That was simply not possible with some computer with tape recorder, with poor basic, low resolution. Atari ST had good enough resolution to display 80 characters in line - what is elementary for some serious work.

Surely, C64 sold well, even after 1987 - but that was in big part thanx to huge game base. People wanted to play those games, and they were around - you could get them from neighbor, skool friend ...  Even myself got one in 1988, just because was cheap, and seller gave me plenty of tapes with . But I sold it year later - so long was interesting.

 

I think that Tramiel was aware what market expecting, and it was good idea to cover all it.
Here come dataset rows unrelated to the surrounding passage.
Lemma enough_storage {A} (m : stateful MemoryStorage StorageError A) w : enough (storage m) w.
Proof. apply never_step. intros e. destruct (m (w_store w)) as [[a|e'] s']; by intros [= <-]. Qed.

Lemma enough_resolve r name w : consistent (w_store w) → enough (resolve_ref r name) w.
Proof. intros Hc. eapply enough_wp; [done|]. apply wp_resolve_ref. Qed.

Lemma enough_require i e w : enough (require_commit i e) w.
Proof. apply never_step. intros e'. simpl. destruct (get_commit _ _); by intros [= <-]. Qed.

(** The stored trees and histories have no cycles, so that walks down them
    end, and the hash maps list their keys. *)
Record walkable (s : MemoryStorage) : Prop := {
  wk_acyclic : acyclic (commits s);
  wk_trees : ∀ i o, objects s !! i = Some o → bounded (storage_resolver s) (merge_fuel s) o;
  wk_order : lists_keys order;
  wk_inter : lists_elements inter;
}.

Lemma enough_compute r source target w :
  consistent (w_store w) → walkable (w_store w) → enough (compute_merge order inter r source target) w.
Proof.
  intros Hc Hw. apply never_bind; [by apply enough_resolve|]. intros sid w1 [-> _]%run_resolve_ok.
  apply never_bind; [by apply enough_resolve|]. intros tid w1 [-> _]%run_resolve_ok.
  apply never_bind; [apply enough_require|]. intros cs w1 [-> _]%run_require_commit_ok.
  apply never_bind; [apply enough_require|]. intros ct w1 [-> _]%run_require_commit_ok.
  apply never_bind.
  { apply never_step. intros e. simpl. unfold find_common_ancestor. case_decide as Hne; [done|].
    destruct (find_common_ancestor_ok (commits (w_store w)) _ order inter sid tid (wk_acyclic _ Hw) (le_n _)
      (wk_order _ Hw) (wk_inter _ Hw) Hne) as (ps & G & l & _ & _ & _ & _ & Hf).
    unfold find_common_ancestor in Hf. rewrite decide_False // in Hf. rw Hf.
    by destruct (max_of _) as [[]|]; intros [= <-]. }
  intros bid w1 Hb. unfold common_ancestor in Hb. rewrite run_read_store in Hb. injection Hb as _ <-.
  apply never_bind; [apply enough_require|]. intros cb w1 [-> _]%run_require_commit_ok.
  apply never_bind; [|intros [? ?] w1 _; apply never_ret].
  apply never_step. intros e. simpl.
  pose proof (try_merge_ok (storage_resolver (w_store w)) (merge_fuel (w_store w)) 0 (state_root cb)
    (state_root ct) (state_root cs) (λ oo Hoo, wk_trees _ Hw _ oo Hoo)) as Ht.
  destruct (try_three_way_merge_collect _ _ _ _ _) as [|[|]]; [done|done|]. by intros [= <-].
Qed.

Lemma enough_move_ref r name expected b new w : enough (move_ref r name expected b new) w.
Proof.
  assert (∀ A (m : stateful MemoryStorage StorageError A), enough
    (_ ← lift_repo (refuse_reserved_ref name); _ ← enforce_seals r name new; storage m) w) as Hs.
  { intros A m. apply never_bind; [intros e w'; simpl; by destruct (refuse_reserved_ref name); intros [= <-]|].
    intros _ w1 _. apply never_bind; [|intros _ w2 _; apply enough_storage].
    apply never_step. intros e He ->. exact (enforce_epoch_seals_returns _ _ _ _ _ _ (le_n _) He). }
  destruct b; [apply Hs|]. simpl. apply never_bind; [apply Hs|]. intros _ w1 _. apply never_ret.
Qed.

Lemma enough_create_commit r now trace root ps o w : enough (create_commit r now trace root ps o) w.
Proof.
  apply never_bind.
  { apply never_bind; [apply enough_storage|]. intros _ w1 _.
    destruct trace; [apply enough_storage|apply never_ret]. }
  intros _ w1 _. apply never_bind; [destruct (active_session r); [apply enough_storage|apply never_ret]|].
  intros _ w2 _. apply never_ret.
Qed.

Lemma enough_try_merge r now trace source target options allow w :
  consistent (w_store w) → walkable (w_store w) →
  enough (try_merge_checked order inter r now trace source target options allow) w.
Proof.
  intros Hc Hw. apply never_bind; [eapply enough_wp; [done|apply wp_head_for_write]|].
  intros [i b] w1 (-> & _ & _)%run_head_ok. apply never_bind; [by apply enough_compute|].
  intros comp w1 Hcomp. pose proof Hcomp as (-> & cs & ct & cb & Hmg & _)%compute_merge_ok.
  assert (∀ w1 head x, enough (landed ← move_ref r target head b x;
    mret (if landed : bool then Some x else None)) w1) as Hland.
  { intros w1 head x. apply never_bind; [apply enough_move_ref|]. intros l w2 _. apply never_ret. }
  apply never_bind.
  { destruct allow; [apply never_ret|]. apply never_bind; [|intros [|] w1 _ e w'; by intros [= <-]].
    unfold top_level_removals. apply never_bind; [by apply never_step|]. intros te w1 _.
    apply never_bind; [by destruct (comp_result comp); [..|apply never_step]|]. intros me w2 _. apply never_ret. }
  intros u w1 Hrem. assert (consistent (w_store w1)) as Hc1.
  { destruct allow; [by injection Hrem as _ <-|].
    apply run_bind_ok in Hrem as (removed & w2 & [-> _]%run_top_level_removals_ok & Hrem).
    destruct removed; [by injection Hrem as _ <-|done]. }
  destruct (comp_result comp) as [merged| |root] eqn:Hres; [|by intros e w' [= <-]|apply Hland].
  apply never_bind; [apply enough_storage|]. intros ids w2 _. apply never_bind.
  { apply never_bind; [|intros [?|] w3 _ e w'; by intros [= <-]].
    apply never_step. intros e. simpl.
    pose proof (first_missing_reachable_ok (objects (w_store w2)) _ (oid_of merged) (le_n _)) as H.
    destruct (first_missing_reachable _ _ _); [done|]. by destruct H. }
  intros u' w3 _. apply never_bind; [apply enough_create_commit|]. intros c w4 _. apply Hland.
Qed.
(* ===== verification/History.v ===== *)
(** * History: logs, queries, blame and audits

    Models the reads of history of [agentstategraph/src/repo.rs]: the log along
    first parents and along every parent, paged queries, blame, the audit of
    timestamps, and the two renderings of history as JSON. Commits are immutable
    and stay, so that what an operation reads after it has resolved its ref is
    one step. Formatting a time is [chrono]'s. *)
From S2P Require Import Prelude Objects Paths Json Intents Sessions Commits Epochs Taints Stores Memory.
From S2P Require Import Diffs Merges Trees TreeJson Specs Guards Ancestry Integrity Programs Repos Rules Alone.
From S2P Require Import Walks Mergers.

(** [DateTime::to_rfc3339]. *)
Class TimeText := to_rfc3339 : Time → string.

Definition usize_max : N := 2 ^ 64 - 1.

Definition COMMIT_QUERY_SCAN_FLOOR : N := 10000.

Definition commit_query_scan (offset limit : N) : N :=
  N.max COMMIT_QUERY_SCAN_FLOOR (N.min (offset + limit) usize_max).

Record BlameEntry := {
  blame_path : string;
  blame_commit_id : string;
  blame_agent_id : string;
  blame_intent_category : string;
  blame_intent_description : string;
  blame_reasoning : option string;
  blame_timestamp : Time;
  timestamp_anomaly : bool;
}.

Section history.
Context `{CH : ContentHash, TX : Text, TT : TimeText}.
Probably release of PC clone is most questionable move - why they made competition to own main product ? It looked even as some betrayal. But that not so simple. There were people which wanted strictly PC, from diverse reasons. And there was DRI, still mostly PC oriented ...

In any case, what later Atari and Tramiel done was some kind of pioneer work, may say transition from those toy computers of early 80-es to modern, multimedia computers with high res monitor. And for affordable price - it existed already, but was too expensive even for small business.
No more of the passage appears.